Like all right-thinking Americans, I was appalled by the tragedy that occurred in Newtown, Connecticut that took the lives of multiple innocents, most of them children. And, like all Americans, I have followed with interest the resurrection of the national debate on gun banishment. But unlike most in our national press corps, I have tried to look past the issue of the tool that was used in this horrendous crime and more toward the root of its cause. It is often difficult in an emotional crisis such as the Newtown murders to simplify the basis of such a tragedy to a single cause. In this case, however, I think it can be done with a degree of certainty. This wasn’t my belief early on, although I did tend to see a foundational flaw which could trigger such a crime. In fact, it wasn’t until I read of Walter Reed Hospital’s ban on the Bible that the concept of a single cause began to jell.
The tragedy at Newtown was not the first of its kind, nor will it be the last, regardless whether our constitutional right to keep and bear arms is banished. Law abiding citizens do not misuse guns. Criminnals who respect no law, do that just fine.

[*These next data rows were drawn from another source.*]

(** [extras] holds the first [extras_cnt] elements of the array ([None] is NULL) and
    [extras_size] the size in the header of the array; [a_extras] the first
    [a_extras_cnt] elements of its array, whose other elements are still zero.
    [blocks] is the heap, [requests] numbers the requests to the host. *)
Record dict := Dict {
  extras : option (list extra_data);
  extras_cnt : Z;
  extras_size : Z;
  a_extras : list auto_extra_data;
  auto_changed : bool;
  blocks : gmap loc (list Z);
  rand_seed : Z * Z;
  rand_cnt : Z;
  fixed_seed : bool;
  in_dir : string;
  out_dir : string;
  disk : gmap string file;
  requests : positive }.

Definition set_extras (l : option (list extra_data)) (cnt size : Z) (s : dict) : dict :=
  Dict l cnt size (a_extras s) (auto_changed s) (blocks s) (rand_seed s) (rand_cnt s) (fixed_seed s)
    (in_dir s) (out_dir s) (disk s) (requests s).
Definition set_a_extras (v : list auto_extra_data) (s : dict) : dict :=
  Dict (extras s) (extras_cnt s) (extras_size s) v (auto_changed s) (blocks s) (rand_seed s) (rand_cnt s)
    (fixed_seed s) (in_dir s) (out_dir s) (disk s) (requests s).
Definition set_auto_changed (v : bool) (s : dict) : dict :=
  Dict (extras s) (extras_cnt s) (extras_size s) (a_extras s) v (blocks s) (rand_seed s) (rand_cnt s)
    (fixed_seed s) (in_dir s) (out_dir s) (disk s) (requests s).
Definition set_blocks (v : gmap loc (list Z)) (s : dict) : dict :=
  Dict (extras s) (extras_cnt s) (extras_size s) (a_extras s) (auto_changed s) v (rand_seed s) (rand_cnt s)
    (fixed_seed s) (in_dir s) (out_dir s) (disk s) (requests s).
Definition set_rand (v : Z * Z) (cnt : Z) (s : dict) : dict :=
  Dict (extras s) (extras_cnt s) (extras_size s) (a_extras s) (auto_changed s) (blocks s) v cnt
    (fixed_seed s) (in_dir s) (out_dir s) (disk s) (requests s).
Definition set_disk (v : gmap string file) (s : dict) : dict :=
  Dict (extras s) (extras_cnt s) (extras_size s) (a_extras s) (auto_changed s) (blocks s) (rand_seed s) (rand_cnt s)
    (fixed_seed s) (in_dir s) (out_dir s) v (requests s).
Definition set_requests (v : positive) (s : dict) : dict :=
  Dict (extras s) (extras_cnt s) (extras_size s) (a_extras s) (auto_changed s) (blocks s) (rand_seed s) (rand_cnt s)
    (fixed_seed s) (in_dir s) (out_dir s) (disk s) v.

Definition upd (f : dict → dict) : M dict unit := s ← get_state; put_state (f s).

(** ** Characters and numbers, in the C locale *)

Definition isspace (c : Z) : bool := bool_decide (9 ≤ c ≤ 13 ∨ c = 32).
Definition isdigit (c : Z) : bool := bool_decide (48 ≤ c ≤ 57).
Definition isalnum (c : Z) : bool := isdigit c || bool_decide (65 ≤ c ≤ 90 ∨ 97 ≤ c ≤ 122).
Definition isxdigit (c : Z) : bool := isdigit c || bool_decide (65 ≤ c ≤ 70 ∨ 97 ≤ c ≤ 102).
Definition tolower (c : Z) : Z := if decide (65 ≤ c ≤ 90) then c + 32 else c.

The questions isn’t whether ignoring another basic right afforded to us by the constitution will protect us from ourselves, but whether the open attack by our government on the first of the bill of rights – freedom of religion – hasn’t served as the cause for this tragedy. I argue that it has.

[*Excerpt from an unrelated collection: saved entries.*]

Lemma wp_dedup_after pre a : ∀ rest mid l s fuel, stores s l (pre ++ a :: mid ++ rest) → by_length (pre ++ a :: mid ++ rest) →
  zlen l < 2 ^ 32 → (length rest < fuel)%nat →
  wp (dedup_after fuel (zlen pre) (zlen pre + 1 + zlen mid)) s
     (λ _ s', ∃ l', stores s' l' (pre ++ a :: mid ++ without a rest) ∧ same_rest s s').
Proof.
  induction rest as [|t rest IH]; intros mid l s [|fuel] Hs Hsort Hfew Hfuel; simpl in Hfuel; try lia; simpl;
    apply wp_bind, wp_get; pose proof (stores_length _ _ _ Hs) as Hlen; rewrite (st_cnt _ _ _ Hs), Hlen;
    rewrite !length_app in *; simpl in *; rewrite length_app in *; simpl in *.
  { rewrite decide_True by lia. apply wp_ret. by exists l. }
  rewrite decide_False by lia.
  destruct (stores_lookup s l _ (length pre) Hs) as (e & a' & He & Hl & Ha & Ho).
  { rewrite length_app. simpl. lia. }
  assert (a' = a) as ->. { rewrite list_lookup_middle in Ha by done. congruence. }
  destruct (stores_lookup s l _ (length pre + 1 + length mid) Hs) as (e2 & t' & _ & Hl2 & Ht & Ho2).
  { rewrite length_app. simpl. rewrite length_app. simpl. lia. }
  replace (pre ++ a :: mid ++ t :: rest) with ((pre ++ a :: mid) ++ t :: rest) in * by (by rewrite <- app_assoc).
  assert (t' = t) as ->. { rewrite list_lookup_middle in Ht by (rewrite length_app; simpl; lia). congruence. }
  pose proof Ho as (Hle & _). pose proof Ho2 as (Hle2 & _).
  apply wp_bind. eapply wp_extra_at; [done|by rewrite Nat2Z.id|]. apply wp_bind.
  eapply wp_extra_at; [done|by replace (Z.to_nat (zlen pre + 1 + zlen mid)) with (length pre + 1 + length mid)%nat by lia|].
  case_decide as Hdiff.
  - apply wp_ret. exists l. split; [|done]. rewrite longer_differ; [by rewrite <- app_assoc in Hs|].
    intros u [i Hi]%list_elem_of_lookup_1 ->.
    assert (zlen t ≤ zlen a).
    { eapply (by_length_le _ (length (pre ++ a :: mid)) (length (pre ++ a :: mid) + i)); [exact Hsort|by apply list_lookup_middle| |lia].
      rewrite lookup_app_r by lia. by replace (length (pre ++ a :: mid) + i - length (pre ++ a :: mid))%nat with i by lia. }
    assert (zlen a ≤ zlen t).
    { eapply (by_length_le _ (length pre) (length (pre ++ a :: mid))); [exact Hsort| |by apply list_lookup_middle|rewrite length_app; lia].
      rewrite <- app_assoc. by apply list_lookup_middle. }
    lia.
  - apply wp_bind. eapply wp_read_owned; [exact Ho|done|]. apply wp_bind. eapply wp_read_owned; [exact Ho2|congruence|].
    case_decide as Heq.
    + subst t. rewrite filter_cons_False by tauto.
      assert (∃ l1 l2, l = l1 ++ e2 :: l2 ∧ length l1 = length (pre ++ a :: mid)) as (l1 & l2 & -> & Hl1).
      { exists (take (length pre + 1 + length mid) l), (drop (S (length pre + 1 + length mid)) l). split; [by rewrite take_drop_middle|].
        rewrite length_take, length_app. simpl. lia. }
      apply wp_bind2. replace (zlen pre + 1 + zlen mid) with (zlen l1) by (rewrite Hl1, length_app; simpl; lia).
      eapply wp_mono; [eapply wp_drop_entry; [exact Hs|done|lia]|]. intros [] s1 [Hs1 Hr1].
      replace (zlen l1) with (zlen pre + 1 + zlen mid) by (rewrite Hl1, length_app; simpl; lia).
      rewrite <- app_assoc in Hs1, Hsort. eapply wp_mono; [eapply (IH mid _ s1); [exact Hs1| | |lia]|].
      * apply (by_length_drop pre a (a :: mid) rest). exact Hsort.
      * rewrite !length_app in *. simpl in *. lia.
      * intros [] s2 (l' & Hs2 & Hr2). exists l'. split; [done|by etrans].
    + rewrite filter_cons_True by congruence.
      replace (zlen pre + 1 + zlen mid + 1) with (zlen pre + 1 + zlen (mid ++ [t])) by (rewrite length_app; simpl; lia).
      assert ((pre ++ a :: mid) ++ t :: rest = pre ++ a :: (mid ++ [t]) ++ rest) as Hre by (by rewrite <- !app_assoc).
      rewrite Hre in Hs, Hsort. eapply wp_mono; [eapply (IH (mid ++ [t]) l s fuel Hs Hsort); lia|].
      intros [] s2 (l' & Hs2 & Hr2). exists l'. split; [|done]. by rewrite <- app_assoc in Hs2.
Qed.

The banishment of religion from the public discourse (and you can read here, The Banishment of the practice of Christianity) up to and including removing the Ten Commandments from court house lawns, has spawned a generation which adheres to a philosophy of “no line in the sand”; which adheres to no standard of morality other than its own. Lincoln said, “The philosophy in the school room of one generation becomes the philosophy of government in the next”. In 1962, the US Supreme Court ruled that prayer in the classroom was unconstitutional. In essence, that after 184 years of doing this, we were now incapable of praying in the classroom without harm to ourselves and our children. This ruling was not based on the constitution, of course. How could it be? Instead, it was based on a letter written by Thomas Jefferson. And now, 50 years later, we watch as our children are gunned down in the classroom even as we prevent them from praying to God. Nevertheless, we ignore our own culpability in this tragedy and argue that it must be the gun that is responsible. We do this even as we allegedly clamor for our politicians to take away yet another constitutional freedom that we apparently can’t handle. And we do all of this at the same time a US Army hospital is banning the Bible from its premises, and from the hands of wounded US soldiers who fought for the constitutional right to read that same Bible. Admirably, Walter Reed has rescinded its decision, but only after the outcry of some in Congress.
Many would say that the tragedy in Newtown is a senseless one. I disagree. In light of our rejection of God, the murder of our children in Newtown makes perfect sense. In our quest to become increasingly secular, we will watch as more children die before our eyes.
These are the fruits of fifty years of removing God from the public discourse.
I think Lincoln was right. Don’t you?